Figure 1. Interaction of UL84, UL44, IE2 and C/EBPα with oriLyt.

(A) Schematic of HCMV genome showing the location of oriLyt and the positions of three essential regions, various restriction enzyme recognition sites, RNA/DNA hybrids, C/EBPα/β, IE2-binding sites, oriLyt promoter region and the RNA stem-loop structure. Also shown are the relative locations of PCR primers used for ChIP assays for DNA isolated from infected cells and purified virions. (B) ChIP assays showing the interaction of UL84, IE2, UL44 and C/EBPα with various regions of oriLyt. Infected cells were prepared as described and specific antibodies to UL84 (Virusys), IE2 (Vancouver Biotech), UL44 (Bill Britt) or C/EBPα (Santa Cruz) were used for immunoprecipitations.
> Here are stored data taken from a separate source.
(** A [*UserImpl] seen through the interface of [Auth]. *)
Definition as_User (u : UserImpl) : User :=
  {| User_IsValid := IsValid u;
     User_Password := Password u;
     User_Data := Data u |}.

End Server.

(** ** Placeholder rewriting *)

Local Open Scope string_scope.

(** [strings.Index(s, "?")]: the index of the first ['?'], or [-1]. *)
Fixpoint Index_qmark (s : string) : Z :=
  match s with
  | EmptyString => -1
  | String c rest =>
      if Ascii.eqb c "?"%char then 0
      else let p := Index_qmark rest in
           if (p =? -1)%Z then -1 else (p + 1)%Z
  end.

(** The slices [s[:p]], [s[p:]] and [s[p:q]] of a string, for indices in
    range. *)
Definition slice_to (s : string) (p : Z) : string :=
  substring 0 (Z.to_nat p) s.
Definition slice_from (s : string) (p : Z) : string :=
  substring (Z.to_nat p) (String.length s - Z.to_nat p) s.
Definition slice (s : string) (p q : Z) : string :=
  substring (Z.to_nat p) (Z.to_nat q - Z.to_nat p) s.

Definition len (s : string) : Z := Z.of_nat (String.length s).

(** [fmt.Sprintf("$%d", i)] for [i >= 0]. *)
Definition format_dollar (i : Z) : string :=
  "$" ++ NilZero.string_of_uint (N.to_uint (Z.to_N i)).

(** The loop of [ReplacePlaceholders]: [sql] is what is left of the input,
    [i] the number of placeholders numbered so far and [buf] the buffer.
    Every turn removes at least one byte of [sql]; [fuel] bounds the number
    of turns, and [None] is returned when it runs out. *)
Fixpoint ReplacePlaceholders_loop (fuel : nat) (sql : string) (i : Z)
    (buf : string) : option string :=
  match fuel with
  | O => None
  | S fuel =>
      let p := Index_qmark sql in
      if (p =? -1)%Z then Some (buf ++ sql)
      else if (len (slice_from sql p) >? 1)%Z && (slice sql p (p + 2) =? "??")
      then
        let buf := (buf ++ slice_to sql p) ++ "?" in
        if (len (slice_from sql p) =? 1)%Z then Some (buf ++ sql)
        else ReplacePlaceholders_loop fuel (slice_from sql (p + 2)) i buf
      else
        let i := (i + 1)%Z in
        let buf := (buf ++ slice_to sql p) ++ format_dollar i in
        ReplacePlaceholders_loop fuel (slice_from sql (p + 1)) i buf
  end.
PCR primers from regions 1-5 are shown above each ChIP assay gel. The lanes of each ChIP assay are as follows: 1, PCR product from input DNA; 2, PCR product from immunoprecipitations using specific antibodies shown to the left of the figure; 3, PCR product from immunoprecipitations using an unrelated antibody that was the same isotype as the test antibody. Also shown is a PCR amplification of the HCMV UL144 loci from samples immunoprecipitated using the anti-UL84 antibody. Lanes: 1, PCR product from input DNA; 2, PCR product from immunoprecipitations using the anti-UL84 antibody; 3, PCR product from immunoprecipitations using an unrelated antibody that was the same isotype as the test antibody. Solid line shows sequences gaps.